A joint development between Ford’s European Research Centre in Aachen, Germany, and Aachen University’s Rheinisch-Westfälische Technische Hochschule, which developed the contactless ECG technology, the prototype seat utilises ECG (electrocardiograph) technology that monitors the heart’s electrical impulses and detects signs of irregularity, working very much like an early warning system.

Whereas a normal ECG machine in a clinic requires metal electrodes to be attached to the skin at various points on the body, the Ford ECG seat has six built-in sensors that can detect heart activity through the driver’s clothing.
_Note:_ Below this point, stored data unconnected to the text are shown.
Lemma accepted_apply p tx : tx_accepted p tx → ∃ a, apply p tx = Ok a.
Proof.
  intros Hacc. destruct (accepted_context _ _ Hacc) as [s Hs].
  destruct Hacc as [Hne Hleaf Hch Hsp [lc Hlc%lc_accept_all_run] Htit Hcomp].
  set (sid := tx_session_id tx) in *. set (es := materialized p sid (tx_entries tx)) in *.
  assert (es ≠ []) as Hnees.
  { intros Hnil. apply (f_equal length) in Hnil. unfold es in Hnil.
    rewrite materialized_length in Hnil. by destruct (tx_entries tx). }
  destruct (advance_entries_complete es p lc s) as [q Hq];
    [apply materialized_parents|by unfold es; rewrite materialized_kinds|done| |].
  { apply Forall_forall. intros e Hin t Hk. apply title_said_true, Htit.
    rewrite <- (materialized_kinds p sid), <- Hk. by apply list_elem_of_fmap_2. }
  unfold apply. rewrite (proj2 (is_nil_false _)) by done. rewrite bool_decide_eq_true_2 by done.
  cbn [negb]. fold sid.
  rewrite (proj2 (proj2 (materialize_spec p sid _) es)) by done. cbn [mbind outcome_bind].
  assert (∃ q', advance_transaction p es = Ok q') as [q' ->]; [|simpl; eauto].
  unfold advance_transaction. rewrite (proj2 (is_nil_false _)) by done.
  assert (entry_kind <$> es = new_kind <$> tx_entries tx) as -> by apply materialized_kinds.
  rewrite validate_transaction_complete by done.
  assert (validate_compaction_transaction es = Ok tt) as ->.
  { unfold validate_compaction_transaction. destruct (any is_compaction es) eqn:Hany; [|done].
    apply any_Exists, Exists_exists in Hany as (e&Hin&Hk). rewrite is_compaction_of in Hk.
    destruct (compaction_of e) as [[summary covers]|] eqn:He; [|done].
    destruct (Hcomp summary covers) as [Hlen _].
    - rewrite <- (materialized_kinds p sid). apply list_elem_of_fmap. exists e.
      by apply compaction_of_Some in He.
    - unfold es. by rewrite materialized_length, Hlen. }
  cbn [mbind outcome_bind]. rewrite Hq. cbn [mbind outcome_bind].
  destruct (last es) as [leaf|] eqn:Hl; [simpl; eauto|by apply last_None in Hl].
Qed.

(** ** Titles *)
Lemma derive_title_shape text t :
  derive_title text = Some t →
  t ≠ "" ∧
  (length (chars t) ≤ 48 ∧ t = join " " (split_whitespace text) ∨
   length (chars t) = 49 ∧
   chars t = take 48 (chars (join " " (split_whitespace text))) ++ ["…"]).
Proof.
  unfold derive_title, DERIVED_TITLE_MAX_CHARS. set (n := join _ _).
  destruct (str_is_empty n) eqn:He; [done|]. apply str_is_empty_false in He.
  case_bool_decide as Hle; intros [= <-]; [by auto|].
  set (pre := take 48 (chars n)).
  assert (chars (concat_str pre +:+ "…") = pre ++ ["…"]) as Hch.
  { replace (concat_str pre +:+ "…") with (concat_str (pre ++ ["…"]))
      by by rewrite concat_str_app.
    apply chars_concat, char_list_snoc; [|done..].
    apply char_list_take, chars_char_list. }
  split.
  - intros Heq. rewrite Heq in Hch. by destruct pre.
  - right. rewrite Hch. split; [|done]. rewrite length_app. unfold pre.
    rewrite length_take, Nat.min_l by lia. done.
Qed.

(** An override is the trimmed form of a title the validator accepted. *)
Definition override_ok (title : option string) : Prop :=
  ∀ t, title = Some t → ∃ t0, t = trim t0 ∧ title_is_valid t0 = true.

Lemma title_fold_ok ks title :
  override_ok title → Forall (λ k, ∀ t, k = TitleSet t → title_is_valid t = true) ks →
  override_ok (foldl title_step title ks).
Proof.
  intros Ht Hall. revert title Ht. induction Hall as [|k ks Hk _ IH]; intros title Ht; [done|].
  simpl. apply IH. destruct k; try done. simpl. intros t [= <-]. eauto.
Qed.

Lemma advance_transaction_title p es q :
  override_ok (title_override p) → advance_transaction p es = Ok q →
  override_ok (title_override q).
Proof.
  intros Hp H. apply advance_transaction_Ok in H as (next&?&?&_&_&_&[_ _ _ _ _ Ht Hv]&_&->).
  simpl. rewrite Ht. apply title_fold_ok; [done|]. by apply Forall_fmap.
Qed.

Lemma reachable_title p : reachable p → override_ok (title_override p).
Proof.
  induction 1 as [|p tx a _ IH H|p es q _ IH H]; [done|..].
  - apply apply_Ok in H as (_&_&_&H). by eapply advance_transaction_title.
  - apply replay_Ok in H. by eapply advance_transaction_title.
Qed.

(** ** A concrete session *)
Module demo.
Definition sid : SessionId := "s".
Definition call (id : string) : SessionToolCall :=
  {| call_id := id; call_name := "read"; call_arguments := "{}" |}.
Definition result (id : string) (o : ToolResultOutcome) : SessionToolResult :=
  {| result_call_id := id; result_outcome := o |}.
Definition start : list SessionEntryKind :=
  [OperationStarted "op"; TurnStarted "op" "t"; UserMessage "t" [PartText "hello"]].
Definition tools : list SessionEntryKind :=
  [AssistantToolCallBatch "t" "t:model-call:1" "t:tool-batch:1"
     [BlockText "look"; BlockToolCall (call "a"); BlockToolCall (call "b")]].
Definition answers : list SessionEntryKind :=
  [ToolResult "t" "t:tool-batch:1" (result "a" (Success "1"));
   ToolResult "t" "t:tool-batch:1" (result "b" (Error "e" "2"))].
Definition finish : list SessionEntryKind :=
  [AssistantMessage "t" [BlockText "done"]; TurnTerminated "t" TurnSucceeded;
   OperationSettled "op" OpSucceeded None None].
Definition compact : list SessionEntryKind := [Compaction "summary" "s:entry:9"].

Definition commit_or (p : SessionProjection) (kinds : list SessionEntryKind)
    : AppliedTransaction :=
  match apply p (linear sid (revision p) kinds) with
  | Ok a => a
  | _ => {| applied_entries := []; applied_projection := p |}
  end.

Definition a1 := Eval vm_compute in commit_or empty start.
Definition a2 := Eval vm_compute in commit_or (applied_projection a1) tools.
Definition a3 := Eval vm_compute in commit_or (applied_projection a2) answers.
Definition a4 := Eval vm_compute in commit_or (applied_projection a3) finish.
Definition a5 := Eval vm_compute in commit_or (applied_projection a4) compact.

Definition log : list (list SessionEntry) :=
  [applied_entries a1; applied_entries a2; applied_entries a3; applied_entries a4;
   applied_entries a5].
End demo.

Lemma demo_log_first4 :
  session_log demo.sid (take 4 demo.log) (applied_projection demo.a4).
Proof.
  change (take 4 demo.log) with (take 3 demo.log ++ [applied_entries demo.a4]).
  apply (log_commit _ _ (applied_projection demo.a3) (linear demo.sid 3 demo.finish));
    [|reflexivity|vm_compute; reflexivity].
  change (take 3 demo.log) with (take 2 demo.log ++ [applied_entries demo.a3]).
  apply (log_commit _ _ (applied_projection demo.a2) (linear demo.sid 2 demo.answers));
    [|reflexivity|vm_compute; reflexivity].
  change (take 2 demo.log) with (take 1 demo.log ++ [applied_entries demo.a2]).
  apply (log_commit _ _ (applied_projection demo.a1) (linear demo.sid 1 demo.tools));
    [|reflexivity|vm_compute; reflexivity].
  change (take 1 demo.log) with ([] ++ [applied_entries demo.a1]).
  apply (log_commit _ _ empty (linear demo.sid 0 demo.start));
    [constructor|reflexivity|vm_compute; reflexivity].
Defined.

Lemma demo_log : session_log demo.sid demo.log (applied_projection demo.a5).
Proof.
  change demo.log with (take 4 demo.log ++ [applied_entries demo.a5]).
  apply (log_commit _ _ (applied_projection demo.a4) (linear demo.sid 4 demo.compact));
    [apply demo_log_first4|reflexivity|vm_compute; reflexivity].
Defined.

Lemma demo_reach2 : reachable (applied_projection demo.a2).
Proof.
  apply (reach_apply (applied_projection demo.a1) (linear demo.sid 1 demo.tools));
    [|vm_compute; reflexivity].
  apply (reach_apply empty (linear demo.sid 0 demo.start));
    [constructor|vm_compute; reflexivity].
Qed.

Lemma demo_reach4 : reachable (applied_projection demo.a4).
Proof.
  apply (reach_apply (applied_projection demo.a3) (linear demo.sid 3 demo.finish));
    [|vm_compute; reflexivity].
  apply (reach_apply (applied_projection demo.a2) (linear demo.sid 2 demo.answers));
    [apply demo_reach2|vm_compute; reflexivity].
Qed.

(** ** Properties *)

(** C35: the projection accepts exactly the transactions the entry rules allow:
    a non-empty linear chain ending at its leaf, a legal save point (all
    results of one turn's newest batch with legal completion marks, or none),
    entries that are steps of the turn grammar one after the other, titles of one
    to 200 characters between white space with no control character, and a
    compaction only alone, with a summary, over a settled boundary later than the
    last one. The grammar is the relation [lc_step], which says for each kind of
    entry when it may follow. *)
Theorem session_accepts_iff p tx : (∃ a, apply p tx = Ok a) ↔ tx_accepted p tx.
Proof. split; [intros [a H]; by eapply apply_accepted|apply accepted_apply]. Qed.

(** a session projection, however it was reached, never panics: applying
    or replaying anything returns a value or an error, an applied transaction
    has a commit, and the context view exists. *)
Theorem session_never_panics p :
  reachable p →
  (∀ tx, apply p tx ≠ Panic) ∧ (∀ es, (replay p es).2 ≠ Panic) ∧
  (∀ tx a, apply p tx = Ok a → ∃ c, applied_commit a = Ok c) ∧
  (∀ sid, ∃ v, context_view p sid = Ok v).
Proof.
  intros Hr. pose proof (reachable_wf _ Hr) as Hwf. split_and!.
  - intros tx. by apply apply_not_Panic.
  - intros es H. apply (advance_transaction_not_Panic p es Hwf). unfold replay in H.
    by destruct (advance_transaction p es).
  - intros tx a (_&_&_&H)%apply_Ok.
    apply advance_transaction_Ok in H as (?&leaf&?&_&_&_&_&_&Hq).
    unfold applied_commit. rewrite Hq. simpl. eauto.
  - intros sid. unfold context_view.
    destruct (messages_safe _ (wf_context _ Hwf)) as [ms ->].
    destruct (open_turns_spec _ (wf_lifecycle _ Hwf)) as (infos&->&_). simpl. eauto.
Qed.

Lemma session_never_panics_witness :
  reachable (applied_projection demo.a5) ∧
  (∃ v, context_view (applied_projection demo.a5) demo.sid = Ok v).
Proof.
  pose proof (session_log_reachable _ _ _ demo_log) as Hr. split; [exact Hr|].
  exact (proj2 (proj2 (proj2 (session_never_panics _ Hr))) demo.sid).
Defined.

(** The log of a session is one linear chain: entry ids are
    [sid:entry:1 .. sid:entry:n] without gap or repetition, each entry's parent
    is the entry before it, and the projection's revision, entry count and
    leaf are the number of commits, the length and the end of the log. *)
Theorem session_log_is_linear sid Ls p :
  session_log sid Ls p →
  linear_log sid (concat Ls) ∧ NoDup (entry_id <$> concat Ls) ∧
  revision p = length Ls ∧ entry_count p = length (concat Ls) ∧
  current_leaf p = entry_id <$> last (concat Ls).
Proof.
  intros H. destruct (session_log_refines _ _ _ H) as [Hlin Hn Hleaf _ _].
  pose proof (session_log_revision _ _ _ H).
  split_and!; eauto using linear_log_NoDup.
Qed.

Lemma session_log_is_linear_witness :
  entry_id <$> concat demo.log = (λ n, entry_id_at "s" n) <$> seq 1 10 ∧
  linear_log "s" (concat demo.log).
Proof.
  split; [vm_compute; reflexivity|]. apply (session_log_is_linear _ _ _ demo_log).
Defined.

(** C36: replaying the log of a session, commit by commit, from the empty
    projection rebuilds exactly the projection that wrote it. *)
Theorem session_replay_rebuilds sid Ls p :
  session_log sid Ls p → replay_all empty Ls = Ok p.
Proof.
  unfold replay_all. induction 1 as [|Ls p tx a _ IH _ H]; [done|].
  rewrite try_fold_app, IH. simpl. apply apply_Ok in H as (_&_&_&H).
  apply replay_Ok in H. by rewrite H.
Qed.

Lemma session_replay_rebuilds_witness :
  replay_all empty demo.log = Ok (applied_projection demo.a5).
Proof. exact (session_replay_rebuilds _ _ _ demo_log). Defined.

(** The context view of a session is a function of its log: the messages
    are the log's, or the latest compaction's summary followed by the messages
    after the boundary it covers; the settled boundaries are the settled
    entries in log order; usage and generation are the latest settlement's;
    and successive compactions cover strictly more of the log. *)
Theorem session_context_refines_log sid Ls p :
  session_log sid Ls p →
  let L := concat Ls in
  ∃ v, context_view p sid = Ok v ∧ view_messages v = log_context L ∧
    view_settled_turn_boundaries v = (λ s, s.1.1) <$> settlements L ∧
    view_latest_compaction_boundary v = snd <$> last (compactions L) ∧
    view_latest_usage v = (last (settlements L) ≫= λ s, s.1.2) ∧
    view_latest_generation v = (last (settlements L) ≫= λ s, s.2) ∧
    compactions_advance L.
Proof.
  intros H L. pose proof (session_log_refines _ _ _ H) as [Hlin _ _ Hctx Hadv].
  pose proof (reachable_wf _ (session_log_reachable _ _ _ H)) as Hwf.
  destruct (open_turns_spec _ (wf_lifecycle _ Hwf)) as (infos&Hinfos&_).
  unfold context_view.
  rewrite (messages_refines L) by eauto using linear_log_NoDup. rewrite Hinfos.
  eexists; split; [reflexivity|]. simpl. split_and!; try done.
  - by apply settled_boundary_ids_refines.
  - pose proof (ctx_compaction _ _ Hctx) as Hc. unfold latest_compaction_boundary.
    fold L in Hc. destruct (last (compactions L)) as [[summary covers]|]; [|by rewrite Hc].
    by destruct Hc as (b&_&->).
  - apply (ctx_usage _ _ Hctx).
  - apply (ctx_generation _ _ Hctx).
Qed.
Specially designed capacitive electrodes feed the body’s electrical heart impulses through complicated electronics to make the heart monitoring possible.

The system will be able to detect if someone is having a cardiovascular issue, for example a heart attack, and could also be used to detect the symptoms of other conditions such as high blood pressure or electrolyte imbalances.

In early tests, the Ford heart monitoring seat has recorded accurate readings during 98% of driving time for 95% of drivers. Ford’s research engineers are continuing to study how sensors can be made to record signals through a greater number of materials, including those that interrupt readings with their own electrical activity.

The company is also testing the prototype seat to understand how it could work with other advanced systems within Ford vehicles to warn a driver to pull over and seek medical attention, or possibly even send out an alert to emergency medical workers, if necessary.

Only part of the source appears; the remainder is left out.